#### Material for this exercise

Lemma pushAll_spec (l : list A) :
  ∀ m,
    NoDup (map fst m) →
    NoDup (map fst (Spec.pushAll key l m))
    ∧ (∀ k, Split.mapGet (Spec.pushAll key l m) k
            = Split.mapGet m k ++ filter (fun x => key x = k) l)
    ∧ (∀ k, k ∈ map fst (Spec.pushAll key l m) ↔ k ∈ map fst m ∨ ∃ x, x ∈ l ∧ key x = k).
Proof.
  induction l as [|x r IH]; intros m Hnd.
  - simpl. split; [exact Hnd|]. split.
    + intros k. rewrite app_nil_r. reflexivity.
    + intros k. split; [auto|]. intros [H|(x & Hx & _)]; [exact H | inversion Hx].
  - unfold Spec.pushAll in *. cbn [fold_left].
    destruct (IH (Split.mapPush m (key x) x) (NoDup_mapPush m (key x) x Hnd))
      as (IH1 & IH2 & IH3).
    split; [exact IH1|]. split.
    + intros k. rewrite IH2, mapGet_mapPush.
      destruct (decide (key x = k)) as [E|E].
      * rewrite filter_cons_True by exact E. rewrite <- app_assoc. reflexivity.
      * rewrite filter_cons_False by exact E. reflexivity.
    + intros k. rewrite IH3, keys_mapPush. split.
      * intros [H|(y & Hy & Hk)].
        -- destruct (decide (key x ∈ map fst m)); [left; exact H|].
           apply elem_of_app in H. destruct H as [H|H]; [left; exact H|].
           apply list_elem_of_singleton in H. right. exists x. split; [left | auto].
        -- right. exists y. split; [right; exact Hy | exact Hk].
      * intros [H|(y & Hy & Hk)].
        -- left. destruct (decide (key x ∈ map fst m)); [exact H|].
           apply elem_of_app. left. exact H.
        -- apply elem_of_cons in Hy. destruct Hy as [->|Hy].
           ++ left. subst k. destruct (decide (key x ∈ map fst m)) as [H|H]; [exact H|].
              apply elem_of_app. right. left.
           ++ right. exists y. auto.
Qed.

Lemma mapGet_elem (m : list (string * list A)) (k : string) (xs : list A) :
  NoDup (map fst m) → (k, xs) ∈ m → Split.mapGet m k = xs.
Proof.
  induction m as [|[k0 ys] r IH]; intros Hnd Hin; [inversion Hin|].
  simpl in Hnd. apply NoDup_cons in Hnd. destruct Hnd as [Hk0 Hnd].
  apply elem_of_cons in Hin. destruct Hin as [Heq|Hin].
  - injection Heq as <- <-. simpl. rewrite String.eqb_refl. reflexivity.
  - simpl. destruct (String.eqb k0 k) eqn:E.
    + apply String.eqb_eq in E. subst k0. exfalso. apply Hk0.
      apply (list_elem_of_fmap_2 fst _ (k, xs)). exact Hin.
    + apply IH; assumption.
Qed.

End Grouping.

(** *** CSV of flattened rows *)

Lemma flatRow_keys (row : obj) : Spec.isFlatRow row → keys row = Spec.flatHeaders.
Proof. intros (d & k & a & ->). reflexivity. Qed.

Lemma flatRow_no_surahs (row : obj) :
  Spec.isFlatRow row → truthy (getProp row "surahs") = false.
Proof. intros (d & k & a & ->). reflexivity. Qed.

Lemma collectHeaders_flat (acc : list string) (row : obj) :
  Spec.isFlatRow row →
  acc = [] ∨ acc = Spec.flatHeaders →
  Split.collectHeaders acc row = Spec.flatHeaders.
Proof.
  intros Hrow Hacc. unfold Split.collectHeaders.
  rewrite (flatRow_no_surahs row Hrow), (flatRow_keys row Hrow).
  destruct Hacc as [-> | ->]; reflexivity.
Qed.
(** * Problem tools of the ServiceNow MCP server

    A shallow embedding of [src/servicenow_mcp/tools/problem_tools.py]:
    the three read-only operations on the [problem] table
    ([list_problems], [get_problem_by_number], [search_problems]), the
    pydantic parameter classes they take, and the parts of Python and of
    the [requests] library they rely on.

    Python values are a datatype of JSON-shaped values, dictionaries are
    finite maps, exceptions are values of a sum type, and the outside world
    (the remote table API, the logger) is an oracle plus an event trace that
    the operations thread through a small monad.

    The command-line script [search_articles.py] ([build_auth_config],
    [main]) is embedded after the operations, in the module
    [SearchArticles]. *)

From Stdlib Require Import ZArith String Ascii List PrimFloat.
From stdpp Require Import base option list gmap strings pretty.

Set Warnings "-register-all".

Local Open Scope string_scope.
Local Open Scope list_scope.
Local Open Scope Z_scope.

(** ** Python values and exceptions *)

Module Py.

(** The values that [json.loads] produces and that the operations build:
    [None], [bool], [int] (unbounded), [float] (binary64), [str], [list]
    and [dict] with string keys. *)
Inductive pyval : Type :=
| PNone
| PBool (b : bool)
| PInt (n : Z)
| PFloat (x : float)
| PStr (s : string)
| PList (l : list pyval)
| PDict (d : gmap string pyval).

(** The exception classes that can reach the operations.  The first five
    are [requests.exceptions]; [RequestException] is their base class. *)
Inductive exn_class : Type :=
| ConnectionError | Timeout | HTTPError | JSONDecodeError | RequestException
| ValidationError
| AttributeError | TypeError | KeyError | IndexError
| OtherError.

(** An exception: its class and [str(e)]. *)
Record exn : Type := Exn { exn_cls : exn_class; exn_str : string }.

(** [isinstance(e, requests.RequestException)]. *)
Definition is_RequestException (e : exn) : bool :=
  match exn_cls e with
  | ConnectionError | Timeout | HTTPError | JSONDecodeError
  | RequestException => true
  | _ => false
  end.

(** Fallible pure code: [inl e] is [raise e]. *)
Definition result (A : Type) : Type := exn + A.
(** ** Running the monad *)

Lemma bind_run {A B} (m : M A) (f : A → M B) w :
  (m ≫= f) w = match m w with
               | (Return a, w') => f a w'
               | (Throw e, w') => (Throw e, w')
               end.
Proof. done. Qed.

Ltac run :=
  unfold mbind, M_bind, new_Date, await_single, await, mbind, M_bind, mret, M_ret,
    data_or_throw, throw; simpl.

Lemma await_single_update a id t changes cols emb w r :
  id ≠ JNull →
  filter (owned a id) (rows t (store w)) = [r] →
  update_ok t (by_key a id) changes (store w) →
  let q := Q.single (Q.from t |> Q.update changes |> Q.eq "id" id
                     |> Q.eq "agent_id" (JStr a) |> Q.select cols emb) in
  let s' := set_rows t ((λ r, if decide (owned a id r) then changes ∪ r else r)
                           <$> rows t (store w)) (store w) in
  await_single (Q.from t |> Q.update changes |> Q.eq "id" id
                |> Q.eq "agent_id" (JStr a) |> Q.select cols emb) w
  = (Return (Data (present q s' (changes ∪ r))), step s' [q] w).
Proof.
  intros Hid Hhit Hok q s'. run.
  rewrite (exec_update_ok _ changes _ _ r); try done.
  - simpl. fold (by_key a id). rewrite updated_by_key by done. done.
  - simpl. fold (by_key a id). by rewrite filter_by_key.
Qed.

Lemma await_single_update_inv a id t changes cols emb w x w' :
  await_single (Q.from t |> Q.update changes |> Q.eq "id" id
                |> Q.eq "agent_id" (JStr a) |> Q.select cols emb) w
  = (Return (Data x), w') →
  ∃ r, id ≠ JNull ∧ filter (owned a id) (rows t (store w)) = [r] ∧
       update_ok t (by_key a id) changes (store w).
Proof.
  run.
  match goal with |- context [exec ?q ?n ?s] =>
    destruct (exec q n s) as [[l|e] s'] eqn:E; [|done] end.
  eapply exec_update_inv in E; [|done..].
  destruct E as (old & Hhit & Hok & -> & ->). simpl in *. intros _.
  assert (id ≠ JNull) as Hid.
  { intros ->. fold (by_key a JNull) in Hhit. by rewrite filter_by_key_null in Hhit. }
  fold (by_key a id) in *. rewrite filter_by_key in Hhit by done. eauto.
Qed.
(** * The Sieve action runtime of lmtpd (imap/lmtp_sieve.c)

    A shallow embedding of the action handlers that lmtpd registers with the
    Sieve engine, and the properties of the delivery runtime proved on it.

    C strings are [string] (a NUL-free byte sequence); where a loop walks a
    buffer by pointer the buffer is the [list ascii] of its bytes and a
    pointer is an offset into it.  [time_t] and [int] values are [Z];
    [size_t] arithmetic is taken modulo [2^64]. *)

From Stdlib Require Import ZArith Ascii Lia DecimalString.
From Stdlib Require String DecimalZ.
From stdpp Require Import base option list gmap strings.

Local Open Scope Z_scope.

(** ** C strings *)

Definition chars (s : string) : list ascii := String.list_ascii_of_string s.
Definition str (l : list ascii) : string := String.string_of_list_ascii l.

Definition strlen (s : string) : Z := Z.of_nat (String.length s).

Definition HTAB : ascii := "009"%char.
Definition SP : ascii := " "%char.
Definition CR : ascii := "013"%char.
Definition LF : ascii := "010"%char.
Definition CRLF : string := String CR (String LF "").
Definition DQUOTE : ascii := "034"%char.

(** [isblank] of <ctype.h> in the C locale. *)
Definition isblank (c : ascii) : bool := Ascii.eqb c SP || Ascii.eqb c HTAB.

(** [isascii] of <ctype.h>: the byte is in 0..127. *)
Definition isascii (c : ascii) : bool := (nat_of_ascii c <? 128)%nat.

(** ** Header folding: [dump_header] *)

Module Fold.

(** [while (isblank( *++p));] started on a blank at offset 0: the number of
    blanks that follow the first one. *)
Fixpoint skip_fws (tl : list ascii) : nat :=
  match tl with
  | c :: tl' => if isblank c then S (skip_fws tl') else 0%nat
  | [] => 0%nat
  end.

(** [if (isblank( *p))] with the skip of the folding white space: where [p]
    stands when the scan starts. *)
Definition lead_blanks (mimehdr : list ascii) : nat :=
  match mimehdr with
  | c :: tl => if isblank c then S (skip_fws tl) else 0%nat
  | [] => 0%nat
  end.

########

Quote every line of the records above, from the first down to the one holding "H | inversion Hx].", exactly as written.

Lemma pushAll_spec (l : list A) :
  ∀ m,
    NoDup (map fst m) →
    NoDup (map fst (Spec.pushAll key l m))
    ∧ (∀ k, Split.mapGet (Spec.pushAll key l m) k
            = Split.mapGet m k ++ filter (fun x => key x = k) l)
    ∧ (∀ k, k ∈ map fst (Spec.pushAll key l m) ↔ k ∈ map fst m ∨ ∃ x, x ∈ l ∧ key x = k).
Proof.
  induction l as [|x r IH]; intros m Hnd.
  - simpl. split; [exact Hnd|]. split.
    + intros k. rewrite app_nil_r. reflexivity.
    + intros k. split; [auto|]. intros [H|(x & Hx & _)]; [exact H | inversion Hx].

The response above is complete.